Mafie

Coronavirus, anche un uomo della Trattativa Stato-mafia vuole uscire: Nino Cinà chiede i domiciliari. Fu il medico di Totò Riina

L'ex medico del capo dei capi sta scontando un ergastolo, ed è stato condannato in primo grado a 12 anni al processo Trattativa Stato-mafia. Attualmente è sotto processo in appello. A dare notizia della richiesta di scarcerazione è uno dei suoi legali, l’avvocato Giovanni Di Bendetto, che spiega come l'istanza sia stata motivata da "gravi motivi di salute"

C’è anche un uomo della Trattativa Stato-mafia tra i detenuti che vogliono uscire dal carcere a causa dell’emergenza coronavirus. Si tratta di Antonino Cinà, uomo di medicina e di Cosa nostra, per un periodo anche medico personale di Totò Riina. Il suo nome è contenuto nell’elenco dei 456 detenuti che chiedono la scarcerazione per evitare di essere contagiati dal coronavirus in carcere. Sono tutti reclusi al carcere duro, in regime di 41bis, o nei reparti di Alta sicurezza.

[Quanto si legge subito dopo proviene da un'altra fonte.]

(** ** The whole job *)

(** [f.NotifyOnly]: the bridge outcome inference, and no endpoints. *)
Definition prepare_job (f : FaxJob) : FaxJob :=
  if fj_NotifyOnly f then
    let f1 :=
      match fj_Result f with
      | Some r =>
          if fj_IsBridge f && negb (fr_Success r) && (fr_HangupCause r =? "NORMAL_CLEARING")%string
          then f <| fj_Result := Some (r <| fr_Success := true |>
                 <| fr_ResultText := if (fr_ResultText r =? "")%string then "Bridge completed"
                                     else fr_ResultText r |>) |>
          else f
      | None => f
      end in
    f1 <| fj_Endpoints := [] |>
  else f.

Definition label_endpoint (label : string) : Endpoint :=
  {| ep_ID := 0; ep_Type := ""; ep_TypeID := 0; ep_EndpointType := label; ep_Endpoint := "";
     ep_Priority := 0; ep_Bridge := false |}.

(** [snapshotCallOutcome]. *)
Definition call_outcome (f : FaxJob) : option FaxJob :=
  match fj_Result f with
  | None => None
  | Some _ =>
      if isPlaceholderResult f then None
      else
        let copy := if fj_CallUUID f =? uuid_nil then f <| fj_CallUUID := fj_UUID f |> else f in
        Some (copy <| fj_Endpoints :=
          [label_endpoint (if fj_IsBridge f then "bridge" else "reception")] |>)
  end.

Definition record_result (m : gmap Z FaxJob) (e : qevent) : gmap Z FaxJob :=
  match e with EvResult _ ff => <[fj_CallUUID ff := ff]> m | _ => m end.

(** The notify results: the call outcome first, then the attempts in the order
    they were reported. *)
Definition notify_results (f : FaxJob) (trace : list qevent) : gmap Z FaxJob :=
  foldl record_result
    (match call_outcome f with Some c => <[fj_CallUUID c := c]> ∅ | None => ∅ end) trace.

Definition is_reception (f : FaxJob) : bool :=
  match fj_Result f with
  | Some _ => negb (fj_IsBridge f) && (si_SourceType (fj_SourceInfo f) =? "gateway")%string &&
              negb (isPlaceholderResult f)
  | None => false
  end.

Definition computeAllAttemptsFailed (f : FaxJob) (results : gmap Z FaxJob) : bool :=
  if is_reception f then negb (job_success f)
  else forallb (fun e => negb (job_success e.2)) (map_to_list results).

L’ex medico di Riina sta scontando un ergastolo, ed è stato condannato in primo grado a 12 anni al processo Trattativa Stato-mafia per violenza o minaccia a un corpo politico dello Stato. Attualmente è sotto processo in appello. A dare notizia della richiesta di scarcerazione è uno dei suoi legali, l’avvocato Giovanni Di Bendetto, che difende Cinà insieme a Federica Folli. “Non sappiamo ancora quando i giudici tratteranno il caso del nostro cliente. Siamo in attesa di conoscere la data dell’udienza davanti al Tribunale di sorveglianza”, dice Di Benedetto spiegando di aver chiesto la scarcerazione per “gravi motivi di salute“.

Cinà oggi ha 75 anni. Era considerato un uomo fedele non solo al capo dei capi, ma soprattutto a Bernardo Provenzano. Dopo l’arresto di quest’ultimo, faceva parte della triade che dai mandamenti di Pagliarelli, dell’Uditore e di San Lorenzo guidava Cosa nostra. Con lui al vertice c’erano Nino Rotolo e Francesco Bonura, altro colonnello di Provenzano, tra i primi a ottenere i domiciliari per motivi di salute durante l’emergenza coronavirus. Cinà e Bonura condividono lo stesso legale, cioè l’avvocato Di Benedetto.

Che ha difeso Cinà anche al processo Trattativa, dove il medico era accusato di aver fatto da tramite del cosidetto “papello“, cioè le richieste di Cosa nostra allo Stato per far cessare le stragi. Quello del papello è uno degli episodi più controversi di tutto il dibattimento: secondo Massimo Ciancimino, Cinà avrebbe ricevuto il foglietto con le istanze da Riina e lo avrebbe fatto pervenire a Provenzano, che poi lo avrebbe girato ai carabinieri del Ros tramite Vito Cianicimino. La testimonianza di Ciancimino junior non è stata ritenuta credibile dai giudici della corte d’Assise di Palermo, ma Cinà è stato comunque condannato.

Dei 456 boss che vorrebbero lasciare il carcere – secondo la lista inviata al guardasigilli Alfonso Bonafede dal nuovo vicecapo del Dap Roberto Tartaglia – 225 sono detenuti definitivi e 231 sono detenuti in attesa di primo giudizio, imputati, appellanti e ricorrenti. Il Dap ha subito dato inizio “all’acquisizione dagli istituti penitenziari delle istanze presentate e alla conseguente attività di analisi finalizzata alla predisposizione di idonee misure organizzative”.